In a few of my jobs, and more frequently as a consultant, I’ve seen businesses make an effort to create a data science capability in their organization. It’s well known that most of these attempts fail.
Having seen both successes and failures up-close, I’m confident that there is a clearly definable process for successfully creating a data science capability. I’m going to sketch out that process here.
The “engineering first” approach: an example
The process I advocate depends heavily on engineering and product working together with domain experts long before any data scientists are hired. In fact, the process of preparing for your first data science hire generally begins about six months to a year before your first job advertisement goes out.
If you’re thinking about bringing data science into your business, you’re in the following situation:
- You have data and you have good reason to think that it’s potentially valuable.
- You have use-cases in mind — either products to build, features to enable, or analyses to be done.
- Someone has hypothesized that data science could be useful in turning that data into value.
Businesses in this situation see large opportunities that are not being exploited at all. There’s some kind of process that is far less efficient than it could be, or there is a core capability that the business is completely lacking.
The “engineering first” approach is based on the observation that when there is a significant gap between a business’s current capabilities and what it could do with data science, there are simpler solutions that don’t require data science, but can make a measurable impact on their own. Furthermore, these simpler solutions often require the same core capabilities required by a data science group. This is where the opportunity lives.
Let’s consider a hypothetical example. Suppose you own a company called “ShirtCo”, which sells shirts online. The shirts are available in a variety of styles and they’re made by many different designers. You want to add a shirt recommendation system to your website, which will recommend shirts for people to purchase based on their previous purchases.
This is a classic data science problem, and there are well-known techniques for building a recommendation system. Thus, the temptation is for ShirtCo to run out and hire a data scientist immediately. But in the “engineering first” approach, there is an opportunity to have a major impact on the business, while simultaneously laying the foundation for doing great data science work later.
Because ShirtCo doesn’t have a recommendation system at all, there is an opportunity to create a pretty good recommender without any data science, and therefore without any data scientists. In every case I’ve seen, whenever someone thinks that data science could be of value, it has also turned out that there are simple deterministic rules or other heuristics that could be implemented. These simple rules aren’t as valuable as a real data science model, but they’re far better than nothing, which is the current status quo.

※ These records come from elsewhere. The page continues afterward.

(* ===== verification/ProbeTable.v ===== *)
(** Hash tables with open addressing and tombstones.

    [tr_pipeline_affinity_find] ([group/pipeline.c]) and [tr_pipeline_registry_find]
    ([group/pipeline_registry.c]) are the same loop over different entries; this file has the
    loop, the invariant of such a table, and what finding, filling and clearing a slot do to
    the finite map the table stands for.  Pipeline and PipelineRegistry instantiate it. *)
From S2P Require Import Prelude.

(** The values of [enum tr_pipeline_affinity_state] and [enum tr_pipeline_registry_entry_state]. *)
Inductive probe_state := Slot_empty | Slot_used | Slot_tombstone.

#[export] Instance probe_state_eq_dec : EqDecision probe_state.
Proof. solve_decision. Defined.

(** Return 1 and the slot of the key, or 0 and the slot to insert it, UINT32_MAX if none. *)
Inductive probe_result := Pr_found (slot : Z) | Pr_absent (insert : Z).

Section Probe.
Context {E : Type} `{!Inhabited E} (state_of : E → probe_state) (key_of : E → Z) (hash : Z → Z).
Implicit Types (table : list E) (k i : Z) (e : E).

(** * The loop *)

(** The slot looked at: 32 bit addition, as in the source. *)
Definition probe_index (capacity start offset : Z) : Z := u32 (start + offset) mod capacity.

For example, someone at ShirtCo might have good reason to think that people are likely to purchase shirts made by the same designer as the shirts they’ve purchased in the past. So there could be a recommendation system that applies the simple process:
- Find the customer’s most recent shirt purchase.
- Identify the designer of that shirt.
- Find the newest shirt from the same designer.
- Recommend it.
We notice a few things about this recommender process. First, it’s simple and transparent, requiring no data science or other statistical techniques whatsoever. This means that it could be implemented by any competent engineer. Second, even without a rigorous statistical test, it’s highly likely that this would be a vast improvement over the status quo, which is no recommendation system at all. Third, the engineering challenges required to implement this recommendation system are almost identical to the engineering challenges required to implement a “real” data science model. This is the key to the “engineering first” approach.
Let’s list some of the engineering challenges that must be overcome in order to implement this simple recommender:
- Data on shirt sales, customers, and designers must be located.
- The various tables containing that data have to be joined appropriately.
- There needs to be an automated process for keeping that data up-to-date.
- Someone needs to build a service that takes a customer’s ID, looks up their previous purchases, finds the right designer’s shirts in the current inventory, and returns a recommendation.
- All of this has to have a viable UX design and be built into ShirtCo’s website.
- There should be a monitoring system for tracking how many shirts from the recommendation system are actually purchased.
Those engineering challenges are exactly the same as what you would face if you were trying to support a data science team. There is literally no difference in the core capabilities required for a simple rules-driven recommender and a sophisticated, state-of-the-art recommendation system. To be sure, there could be differences in degree — for example, a data science model might require a lot more features of shirts and customers. But the core capabilities required by both are the same.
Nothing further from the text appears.